Ms. Coomaraswamy spoke about a newly released UN report on children affected by the LRA.

“It appears the LRA has started to abduct children for a short period, using them primarily as porters or accomplices in the looting and pillage of food and medicine. They are then released,” she said. “This is so that they would not be a burden on the group, and this suggests that the group may be in survival mode.”

“Almost all girls mentioned in the report were subjected to repeated sexual violence, and forcibly marrying combatants,” she said.

“There is no doubt that the LRA has been weakened, it is scattered, but it continues to have the capacity to make random attacks. It casts a long shadow in CAR, DRC, and South Sudan.”

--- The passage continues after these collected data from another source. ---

Definition vpin_count (pid : Z) (v : View) : Z := default 0 (vpins v !! pid).
Definition vpin (pid : Z) (v : View) : View :=
  MkView (vpages v) (<[pid := vpin_count pid v + 1]> (vpins v)) (vdirty v) (vlatches v).
Definition vunpin (pid : Z) (v : View) : View :=
  MkView (vpages v)
    (if decide (vpin_count pid v ≤ 1) then base.delete pid (vpins v)
     else <[pid := vpin_count pid v - 1]> (vpins v)) (vdirty v ∖ {[pid]}) (vlatches v).
Definition vwrite (pid : Z) (bs : list byte) (v : View) : View :=
  MkView (<[pid := bs]> (vpages v)) (vpins v) ({[pid]} ∪ vdirty v) (vlatches v).
(** A new page, pinned by its creator. *)
Definition vnew (pid : Z) (v : View) : View :=
  MkView (<[pid := zeros (Z.to_nat PageSize)]> (vpages v)) (<[pid := 1]> (vpins v))
    ({[pid]} ∪ vdirty v) (vlatches v).
(** A latch taken, and the last one given back. *)
Definition vlatch_of (pid : Z) (v : View) : Latch := default NewRWLatch (vlatches v !! pid).
Definition vlatch (pid : Z) (l : Latch) (v : View) : View :=
  MkView (vpages v) (vpins v) (vdirty v) (<[pid := l]> (vlatches v)).
Definition vunlatch (pid : Z) (v : View) : View :=
  MkView (vpages v) (vpins v) (vdirty v) (base.delete pid (vlatches v)).

(** While a page may leave the pool, only pinned pages are latched. *)
Definition latches_pinned (v : View) : Prop :=
  ∀ pid, is_Some (vlatches v !! pid) → is_Some (vpins v !! pid).

Section view.
Context {R : Type} `{Replacer R}.
Implicit Types (s : Store R) (v : View).

(** Page [pid] is the object [p] of the pool. *)
Definition held s (pid : Z) (p : ptr) : Prop := ∃ f pg, cached s pid f p pg.

Definition shows_in s (E : gset Z) (n : nat) : Prop :=
  pool_inv s E n ∧ ids_bound s ∧ frames_ok s E n None.

Record shows s (n : nat) v : Prop := {
  sh_pool : ∃ E, shows_in s E n;
  sh_cached : ∀ pid f p pg, cached s pid f p pg →
    page_in_range pid ∧ pinCount pg = vpin_count pid v ∧ rwlatch_ pg = vlatch_of pid v ∧
    (isDirty pg = false → pid ∉ vdirty v →
     page_present pid (diskManager s) ∧ page_bytes pid (diskManager s) = pdata pg);
  sh_pins : ∀ pid k, vpins v !! pid = Some k → 0 < k ∧ ∃ p, held s pid p;
  sh_pages : ∀ pid bs, vpages v !! pid = Some bs → page_has s pid bs;
  sh_dirty : ∀ pid, pid ∈ vdirty v → is_Some (vpins v !! pid)
}.

(** The objects of pinned pages stay theirs. *)
Definition keeps_held s s' v : Prop :=
  ∀ pid p, is_Some (vpins v !! pid) → held s pid p → held s' pid p.

Lemma keeps_held_all s s' v : (∀ i q, held s i q → held s' i q) → keeps_held s s' v.
Proof. intros HK i q _. apply HK. Qed.
Lemma keeps_held_trans s1 s2 s3 v : keeps_held s1 s2 v → keeps_held s2 s3 v → keeps_held s1 s3 v.
Proof. intros H1 H2 i q Hi Hh. by apply H2, H1. Qed.
Lemma keeps_held_fewer s s' v v' : dom (vpins v) ⊆ dom (vpins v') → keeps_held s s' v' → keeps_held s s' v.
Proof. intros HD HK i q Hi. apply HK. apply elem_of_dom, HD. by apply elem_of_dom. Qed.

Lemma shows_coherent s n v : shows s n v → coherent s.
Proof.
  intros S pid f p pg C. destruct (sh_cached _ _ _ S _ _ _ _ C) as (HR & HP & _ & HC).
  split; [done|]. intros Hd Hz. apply HC; [done|]. intros Hin.
  destruct (sh_dirty _ _ _ S _ Hin) as [k Hk]. destruct (sh_pins _ _ _ S _ _ Hk) as [Hk0 _].
  unfold vpin_count in HP. rewrite Hk in HP. cbn in HP. lia.
Qed.

Lemma held_fun s pid p p' : held s pid p → held s pid p' → p = p'.
Proof. intros (f & pg & C) (f' & pg' & C'). by destruct (cached_fun _ _ _ _ _ _ _ _ C C') as (_ & -> & _). Qed.

(** A held page's object has the page's contents. *)
Lemma held_object s n v pid p bs :
  shows s n v → held s pid p → vpages v !! pid = Some bs →
  ∃ f pg, cached s pid f p pg ∧ page_objs s !! p = Some pg ∧ id pg = pid ∧ pdata pg = bs ∧
    rwlatch_ pg = vlatch_of pid v ∧ Z.of_nat (length bs) = PageSize.
Proof.
  intros S (f & pg & C) HB. destruct (sh_pool _ _ _ S) as (E & [I _] & _).
  pose proof (sh_pages _ _ _ S _ _ HB) as HH.
  assert (HB' : page_has s pid (pdata pg)) by (left; by exists f, p, pg).
  pose proof (page_has_fun _ _ _ _ HB' HH) as HD. destruct (sh_cached _ _ _ S _ _ _ _ C) as (_ & _ & HU & _).
  pose proof C as (HT & _ & _ & HO).
  destruct (pi_map _ _ _ I _ _ HT) as (_ & p0 & pg0 & C0 & Hid & HL & _).
  destruct (cached_fun _ _ _ _ _ _ _ _ C C0) as (_ & <- & <-).
  exists f, pg. repeat (split; [done|]). by rewrite <- HD.
Qed.

(** Fewer pinned pages than frames: one can be had. *)
Lemma frame_available s E n v :
  shows_in s E n → (∀ pid f p pg, cached s pid f p pg → pinCount pg = vpin_count pid v) →
  (size (vpins v) < n)%nat → freeList (bpm s) ≠ [] ∨ E ≠ ∅.
Proof.
  intros ([I HR] & _ & HA) HP HS. destruct (decide (freeList (bpm s) = [])) as [HF|]; [|by left].
  destruct (decide (E = ∅)) as [HE|]; [|by right]. exfalso.
  set (g := λ pid, default (-1) (pageTable (bpm s) !! pid)).
  assert (HL : seqZ 0 (Z.of_nat n) ⊆+ (g <$> (map_to_list (vpins v)).*1)).
  { apply NoDup_submseteq; [apply NoDup_seqZ|]. intros f Hf%elem_of_seqZ.
    destruct (HA f) as [Hin|(pid & p & pg & C & Hev)]; [lia|done|rewrite HF in Hin; set_solver|].
    apply list_elem_of_fmap. exists pid. split.
    - destruct C as (HT & _). unfold g. by rewrite HT.
    - pose proof (HP _ _ _ _ C) as Hc. unfold vpin_count in Hc.
      destruct (vpins v !! pid) as [k|] eqn:Hk.
      + apply list_elem_of_fmap. exists (pid, k). split; [done|]. by apply elem_of_map_to_list.
      + cbn in Hc. apply Hev in Hc. set_solver. }
  apply submseteq_length in HL. rewrite length_seqZ, length_fmap, length_fmap in HL.
  rewrite length_map_to_list in HL. lia.
Qed.

(** ** One step of the pool, one step of the view *)
Lemma vpin_count_pin pid pid' v :
  vpin_count pid' (vpin pid v) = if decide (pid' = pid) then vpin_count pid v + 1 else vpin_count pid' v.
Proof.
  unfold vpin_count, vpin. cbn. destruct (decide (pid' = pid)) as [->|Hne].
  - by rewrite lookup_insert_eq.
  - by rewrite lookup_insert_ne.
Qed.

Lemma vpin_count_unpin pid pid' v :
  0 < vpin_count pid v →
  vpin_count pid' (vunpin pid v) =
    if decide (pid' = pid) then vpin_count pid v - 1 else vpin_count pid' v.
Proof.
  intros HP. unfold vunpin. unfold vpin_count at 1. cbn.
  destruct (decide (pid' = pid)) as [->|Hne]; destruct (decide (vpin_count pid v ≤ 1)).
  - rewrite lookup_delete_eq. cbn. lia.
  - by rewrite lookup_insert_eq.
  - by rewrite lookup_delete_ne.
  - by rewrite lookup_insert_ne.
Qed.

Lemma vpin_count_new pid pid' v :
  vpin_count pid' (vnew pid v) = if decide (pid' = pid) then 1 else vpin_count pid' v.
Proof.
  unfold vpin_count, vnew. cbn. destruct (decide (pid' = pid)) as [->|Hne].
  - by rewrite lookup_insert_eq.
  - by rewrite lookup_insert_ne.
Qed.

Lemma pinned_count s n v pid : shows s n v → is_Some (vpins v !! pid) → 0 < vpin_count pid v.
Proof.
  intros S [k Hk]. destruct (sh_pins _ _ _ S _ _ Hk) as [Hk0 _]. unfold vpin_count. by rewrite Hk.
Qed.

Lemma unpinned_count v pid : vpins v !! pid = None → vpin_count pid v = 0.
Proof. intros Hk. unfold vpin_count. by rewrite Hk. Qed.

Lemma unlatched_unpinned v pid :
  latches_pinned v → vpins v !! pid = None → vlatch_of pid v = NewRWLatch.
Proof.
  intros HL HN. unfold vlatch_of. destruct (vlatches v !! pid) eqn:E; [|done].
  destruct (HL pid) as [k Hk]; [by rewrite E|congruence].
Qed.

(** What holds of the objects of the other pages after a step. *)
Lemma sh_cached_other s s' n v pid pid' f p pg :
  shows s n v → no_new (λ i, i = pid) s s' → pid' ≠ pid → cached s' pid' f p pg →
  page_in_range pid' ∧ pinCount pg = vpin_count pid' v ∧ rwlatch_ pg = vlatch_of pid' v ∧
    (isDirty pg = false → pid' ∉ vdirty v →
     page_present pid' (diskManager s') ∧ page_bytes pid' (diskManager s') = pdata pg).
Proof.
  intros S HN Hne C. destruct (HN pid' f p pg Hne C) as [C0 HD].
  destruct (sh_cached _ _ _ S _ _ _ _ C0) as (HR & HP & HU & HC).
  repeat (split; [done|]). intros Hd Hin. destruct (HC Hd Hin) as [HPr HB].
  destruct (HD HPr) as [HPr' HB']. split; [done|congruence].
Qed.

Lemma held_pinned s s' n v (X : Z → Prop) :
  shows s n v → keeps_pinned X s s' →
  ∀ pid p, ¬ X pid → is_Some (vpins v !! pid) → held s pid p → held s' pid p.
Proof.
  intros S HK pid p HX HI (f & pg & C). exists f, pg. apply HK; [done|done|].
  destruct (sh_cached _ _ _ S _ _ _ _ C) as (_ & -> & _). by eapply pinned_count.
Qed.

Lemma keeps_pinned_weaken (X : Z → Prop) s s' : keeps_pinned (λ _, False) s s' → keeps_pinned X s s'.
Proof. intros HK pid f p pg _ C HP. apply HK; [by intros []|done|done]. Qed.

The LRA has attracted a lot of popular attention recently due to the Kony2012 short films and subsequent campaign, initiated by Invisible Children in March 2012. The two videos have so far been viewed over 90 million times on YouTube. The campaign has also been controversial however, as it is perceived to advocate a military solution to capturing Joseph Kony. On this discussion, Ms. Coomaraswamy said that, “All military efforts…must place protection of civilians front and center.”

Michael Poffenberger agreed, saying that “things have been moving in the right direction on the international stage,” and spoke of three key challenges that remain in making the international and regional effort to tackle the LRA succeed.

First, politically, he said that “cooperation amongst governments in the region to address the LRA is not something that is at the top of their agendas.” Secondly, there is a need to improve resources for infrastructure. “Basic infrastructure is a key tool to squeeze out the LRA’s ability to operate,” he said, noting that attacks have diminished where infrastructure is relatively better. Third, in terms of any military efforts, the lead will be taken by regional governments but that they need more commitment to the issue, as well as intelligence support and mobility lifts to support active military pursuit.

Ambassador Ayebare said that for the Ugandan government, “we always insist that the political solution, that door is still open, for the LRA to come and implement the [Juba peace] agreement.”

He was very supportive of the AU-led regional initiative. “I think that has been a paradigm shift. In the past it was the Ugandan government fighting the LRA alone. Now, a decision was taken at the regional level to involve the AU. That is significant.”

“An AU-led regional initiative will be more sustainable…We should resist the danger of trying to dilute that, and internationalizing it,” he said.

Pernille Ironside, Child Protection specialist at UNICEF also provided an update on reintegration efforts of children abducted by the LRA.

Peter Wittig, Permanent Representative of Germany to the United Nations, provided opening remarks, saying that the “LRA has now become synonymous with brutal abduction and use of children as child soldiers, porters, spies, or sex slaves.” He stressed that “we should build upon the UN regional strategy” to support the AU regional initiatives,” and most importantly, “combat immunity.”

The event was moderated by Warren Hoge, IPI Senior Adviser for External Relations.